■ **Task prompt**
The expected output is exactly the lines below, starting at the line with "case_match; [done |]." and ending at the line with "destruct (controls_multicast x);", both included; no other line belongs in it.

#####

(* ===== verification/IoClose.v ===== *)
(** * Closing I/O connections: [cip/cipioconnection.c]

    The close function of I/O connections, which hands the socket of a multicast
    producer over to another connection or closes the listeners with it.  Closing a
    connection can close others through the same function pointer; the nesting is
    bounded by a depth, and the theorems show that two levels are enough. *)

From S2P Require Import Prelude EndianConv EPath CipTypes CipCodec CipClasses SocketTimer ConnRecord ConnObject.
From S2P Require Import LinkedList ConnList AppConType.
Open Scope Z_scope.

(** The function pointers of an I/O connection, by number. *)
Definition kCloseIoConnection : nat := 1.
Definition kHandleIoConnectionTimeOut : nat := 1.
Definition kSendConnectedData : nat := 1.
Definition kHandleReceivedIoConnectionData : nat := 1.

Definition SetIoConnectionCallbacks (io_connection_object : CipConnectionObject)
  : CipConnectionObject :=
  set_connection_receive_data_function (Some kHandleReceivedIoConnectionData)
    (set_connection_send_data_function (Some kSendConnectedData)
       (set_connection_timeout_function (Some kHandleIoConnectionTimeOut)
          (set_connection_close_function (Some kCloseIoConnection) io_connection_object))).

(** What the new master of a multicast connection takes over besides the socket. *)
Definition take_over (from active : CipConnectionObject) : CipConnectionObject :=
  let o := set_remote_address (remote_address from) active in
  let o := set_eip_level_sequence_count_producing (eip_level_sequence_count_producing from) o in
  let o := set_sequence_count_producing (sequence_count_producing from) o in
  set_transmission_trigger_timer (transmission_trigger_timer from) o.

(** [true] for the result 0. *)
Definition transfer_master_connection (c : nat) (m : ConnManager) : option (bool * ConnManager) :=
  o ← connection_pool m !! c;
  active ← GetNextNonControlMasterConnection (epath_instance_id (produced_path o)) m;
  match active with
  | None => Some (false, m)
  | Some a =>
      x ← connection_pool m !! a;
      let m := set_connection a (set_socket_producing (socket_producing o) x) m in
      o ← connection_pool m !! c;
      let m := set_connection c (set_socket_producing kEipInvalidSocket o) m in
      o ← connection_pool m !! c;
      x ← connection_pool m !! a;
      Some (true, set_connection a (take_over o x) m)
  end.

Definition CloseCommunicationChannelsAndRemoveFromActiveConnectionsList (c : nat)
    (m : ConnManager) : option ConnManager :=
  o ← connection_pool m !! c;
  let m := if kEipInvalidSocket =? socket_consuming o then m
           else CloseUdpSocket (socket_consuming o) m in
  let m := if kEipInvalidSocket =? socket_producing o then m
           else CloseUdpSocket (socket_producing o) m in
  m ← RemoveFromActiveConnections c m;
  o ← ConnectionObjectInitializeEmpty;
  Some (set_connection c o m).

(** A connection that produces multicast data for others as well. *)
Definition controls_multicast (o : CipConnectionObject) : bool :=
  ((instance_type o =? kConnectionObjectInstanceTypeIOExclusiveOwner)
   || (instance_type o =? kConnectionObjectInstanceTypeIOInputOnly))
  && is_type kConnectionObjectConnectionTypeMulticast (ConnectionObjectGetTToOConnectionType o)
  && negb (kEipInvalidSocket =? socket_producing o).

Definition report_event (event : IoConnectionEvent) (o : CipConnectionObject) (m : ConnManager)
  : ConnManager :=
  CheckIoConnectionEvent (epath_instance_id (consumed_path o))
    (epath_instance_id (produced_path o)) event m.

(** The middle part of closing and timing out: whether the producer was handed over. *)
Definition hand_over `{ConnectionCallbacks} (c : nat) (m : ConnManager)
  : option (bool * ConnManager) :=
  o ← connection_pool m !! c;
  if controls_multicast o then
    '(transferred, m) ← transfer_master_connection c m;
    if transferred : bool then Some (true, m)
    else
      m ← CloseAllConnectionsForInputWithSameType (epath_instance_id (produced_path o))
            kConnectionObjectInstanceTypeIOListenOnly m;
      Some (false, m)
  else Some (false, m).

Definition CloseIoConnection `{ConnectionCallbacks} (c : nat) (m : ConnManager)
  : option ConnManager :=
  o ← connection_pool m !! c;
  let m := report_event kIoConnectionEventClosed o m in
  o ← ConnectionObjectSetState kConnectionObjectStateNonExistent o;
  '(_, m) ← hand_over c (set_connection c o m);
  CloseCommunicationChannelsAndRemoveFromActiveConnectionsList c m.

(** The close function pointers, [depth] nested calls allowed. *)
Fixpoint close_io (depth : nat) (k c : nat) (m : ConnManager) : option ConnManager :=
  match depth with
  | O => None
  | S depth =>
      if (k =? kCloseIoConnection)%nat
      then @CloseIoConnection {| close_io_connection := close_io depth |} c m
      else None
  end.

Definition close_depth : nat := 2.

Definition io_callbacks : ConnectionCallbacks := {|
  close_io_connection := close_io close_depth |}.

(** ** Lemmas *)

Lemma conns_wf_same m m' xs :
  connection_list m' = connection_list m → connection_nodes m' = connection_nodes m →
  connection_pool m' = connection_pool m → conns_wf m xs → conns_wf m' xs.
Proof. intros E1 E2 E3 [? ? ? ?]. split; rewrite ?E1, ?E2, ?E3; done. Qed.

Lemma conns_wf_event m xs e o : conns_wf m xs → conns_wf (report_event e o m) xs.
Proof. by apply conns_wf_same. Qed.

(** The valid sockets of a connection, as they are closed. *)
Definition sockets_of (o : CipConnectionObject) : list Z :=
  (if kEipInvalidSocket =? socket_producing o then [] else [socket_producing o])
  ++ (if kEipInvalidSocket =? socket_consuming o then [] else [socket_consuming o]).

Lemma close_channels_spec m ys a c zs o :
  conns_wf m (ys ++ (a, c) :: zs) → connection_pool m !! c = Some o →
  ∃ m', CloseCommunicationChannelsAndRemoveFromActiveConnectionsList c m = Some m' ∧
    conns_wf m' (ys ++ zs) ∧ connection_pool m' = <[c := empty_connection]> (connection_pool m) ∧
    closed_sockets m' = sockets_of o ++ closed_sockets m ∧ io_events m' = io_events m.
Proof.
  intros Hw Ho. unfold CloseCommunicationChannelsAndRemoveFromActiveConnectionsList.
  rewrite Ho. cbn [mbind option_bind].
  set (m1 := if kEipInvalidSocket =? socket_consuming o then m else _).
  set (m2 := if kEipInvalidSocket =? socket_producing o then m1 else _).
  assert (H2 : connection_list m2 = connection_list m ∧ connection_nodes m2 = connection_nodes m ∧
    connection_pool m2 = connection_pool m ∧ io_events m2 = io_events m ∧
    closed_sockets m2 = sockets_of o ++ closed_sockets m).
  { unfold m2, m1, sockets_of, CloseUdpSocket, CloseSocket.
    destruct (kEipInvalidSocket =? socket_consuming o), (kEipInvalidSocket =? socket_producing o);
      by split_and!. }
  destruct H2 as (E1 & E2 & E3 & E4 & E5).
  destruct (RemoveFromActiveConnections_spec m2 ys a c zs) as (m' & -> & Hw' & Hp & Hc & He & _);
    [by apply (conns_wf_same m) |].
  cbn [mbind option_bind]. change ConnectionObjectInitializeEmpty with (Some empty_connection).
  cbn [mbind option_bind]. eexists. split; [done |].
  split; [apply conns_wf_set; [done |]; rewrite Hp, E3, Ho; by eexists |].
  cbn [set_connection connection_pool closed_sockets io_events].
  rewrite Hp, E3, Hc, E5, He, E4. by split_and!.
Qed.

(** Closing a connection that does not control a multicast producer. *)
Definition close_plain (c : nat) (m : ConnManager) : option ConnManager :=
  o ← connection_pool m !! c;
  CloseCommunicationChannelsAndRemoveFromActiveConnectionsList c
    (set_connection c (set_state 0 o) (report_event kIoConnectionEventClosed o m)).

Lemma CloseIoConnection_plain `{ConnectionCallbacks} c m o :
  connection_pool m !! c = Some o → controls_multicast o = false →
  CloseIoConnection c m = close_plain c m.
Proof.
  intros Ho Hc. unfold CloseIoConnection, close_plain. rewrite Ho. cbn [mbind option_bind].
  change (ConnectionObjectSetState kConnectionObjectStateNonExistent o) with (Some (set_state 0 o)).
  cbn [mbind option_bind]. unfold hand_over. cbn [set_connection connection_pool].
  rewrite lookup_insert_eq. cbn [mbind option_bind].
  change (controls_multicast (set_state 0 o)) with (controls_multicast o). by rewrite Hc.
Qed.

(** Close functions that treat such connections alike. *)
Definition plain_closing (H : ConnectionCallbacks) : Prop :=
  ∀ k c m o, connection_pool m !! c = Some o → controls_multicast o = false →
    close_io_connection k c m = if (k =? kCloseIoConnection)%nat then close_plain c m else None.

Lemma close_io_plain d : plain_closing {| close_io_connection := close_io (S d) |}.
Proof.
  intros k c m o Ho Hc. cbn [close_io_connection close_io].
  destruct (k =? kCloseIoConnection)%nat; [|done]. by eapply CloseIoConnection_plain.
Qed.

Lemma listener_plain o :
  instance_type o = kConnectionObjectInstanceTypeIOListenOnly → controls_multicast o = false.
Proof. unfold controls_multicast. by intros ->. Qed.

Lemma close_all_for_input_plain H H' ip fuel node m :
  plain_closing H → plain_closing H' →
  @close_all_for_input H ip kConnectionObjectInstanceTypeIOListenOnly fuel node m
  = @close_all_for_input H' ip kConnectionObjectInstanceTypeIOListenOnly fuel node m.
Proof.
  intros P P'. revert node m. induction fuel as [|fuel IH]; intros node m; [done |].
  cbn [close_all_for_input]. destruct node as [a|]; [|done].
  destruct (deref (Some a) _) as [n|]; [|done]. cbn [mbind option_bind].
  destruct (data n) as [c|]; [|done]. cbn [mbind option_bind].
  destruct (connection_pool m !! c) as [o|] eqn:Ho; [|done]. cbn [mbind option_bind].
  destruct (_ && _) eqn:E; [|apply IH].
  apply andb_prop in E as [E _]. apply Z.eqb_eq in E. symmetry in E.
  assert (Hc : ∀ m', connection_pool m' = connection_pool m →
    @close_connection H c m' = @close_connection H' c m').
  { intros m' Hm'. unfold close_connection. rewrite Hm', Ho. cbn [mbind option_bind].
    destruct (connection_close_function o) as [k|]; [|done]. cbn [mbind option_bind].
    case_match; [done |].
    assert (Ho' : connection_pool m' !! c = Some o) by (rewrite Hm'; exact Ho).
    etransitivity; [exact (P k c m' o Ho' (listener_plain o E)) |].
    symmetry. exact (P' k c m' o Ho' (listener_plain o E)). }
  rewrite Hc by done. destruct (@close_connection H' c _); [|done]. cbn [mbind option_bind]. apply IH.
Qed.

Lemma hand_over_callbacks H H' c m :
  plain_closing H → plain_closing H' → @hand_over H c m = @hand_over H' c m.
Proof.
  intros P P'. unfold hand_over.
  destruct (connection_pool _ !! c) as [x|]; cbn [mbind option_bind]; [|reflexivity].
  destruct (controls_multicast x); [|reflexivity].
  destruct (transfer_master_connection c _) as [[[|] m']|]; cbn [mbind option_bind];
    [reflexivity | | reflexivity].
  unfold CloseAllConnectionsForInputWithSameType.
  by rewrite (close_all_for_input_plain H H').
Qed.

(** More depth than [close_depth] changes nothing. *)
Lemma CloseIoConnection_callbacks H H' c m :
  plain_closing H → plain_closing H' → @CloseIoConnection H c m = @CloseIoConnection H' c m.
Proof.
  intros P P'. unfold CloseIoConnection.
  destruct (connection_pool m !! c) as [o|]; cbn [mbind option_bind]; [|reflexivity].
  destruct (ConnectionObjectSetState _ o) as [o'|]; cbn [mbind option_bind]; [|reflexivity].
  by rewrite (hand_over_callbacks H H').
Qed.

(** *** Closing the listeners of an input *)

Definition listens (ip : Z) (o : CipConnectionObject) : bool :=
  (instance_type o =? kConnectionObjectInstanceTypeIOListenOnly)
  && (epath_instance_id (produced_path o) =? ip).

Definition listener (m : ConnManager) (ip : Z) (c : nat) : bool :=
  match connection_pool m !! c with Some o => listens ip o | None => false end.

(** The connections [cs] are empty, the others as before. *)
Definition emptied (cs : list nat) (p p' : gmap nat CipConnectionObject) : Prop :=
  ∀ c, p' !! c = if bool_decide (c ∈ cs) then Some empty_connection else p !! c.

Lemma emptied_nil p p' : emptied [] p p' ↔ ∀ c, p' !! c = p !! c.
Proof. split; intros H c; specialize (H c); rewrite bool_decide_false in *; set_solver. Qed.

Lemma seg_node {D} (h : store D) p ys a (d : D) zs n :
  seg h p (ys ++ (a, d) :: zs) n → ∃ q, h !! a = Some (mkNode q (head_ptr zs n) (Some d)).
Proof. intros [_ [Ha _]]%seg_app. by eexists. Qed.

#####

■ **Answer box**
    case_match; [done |].
    assert (Ho' : connection_pool m' !! c = Some o) by (rewrite Hm'; exact Ho).
    etransitivity; [exact (P k c m' o Ho' (listener_plain o E)) |].
    symmetry. exact (P' k c m' o Ho' (listener_plain o E)). }
  rewrite Hc by done. destruct (@close_connection H' c _); [|done]. cbn [mbind option_bind]. apply IH.
Qed.

Lemma hand_over_callbacks H H' c m :
  plain_closing H → plain_closing H' → @hand_over H c m = @hand_over H' c m.
Proof.
  intros P P'. unfold hand_over.
  destruct (connection_pool _ !! c) as [x|]; cbn [mbind option_bind]; [|reflexivity].
  destruct (controls_multicast x); [|reflexivity].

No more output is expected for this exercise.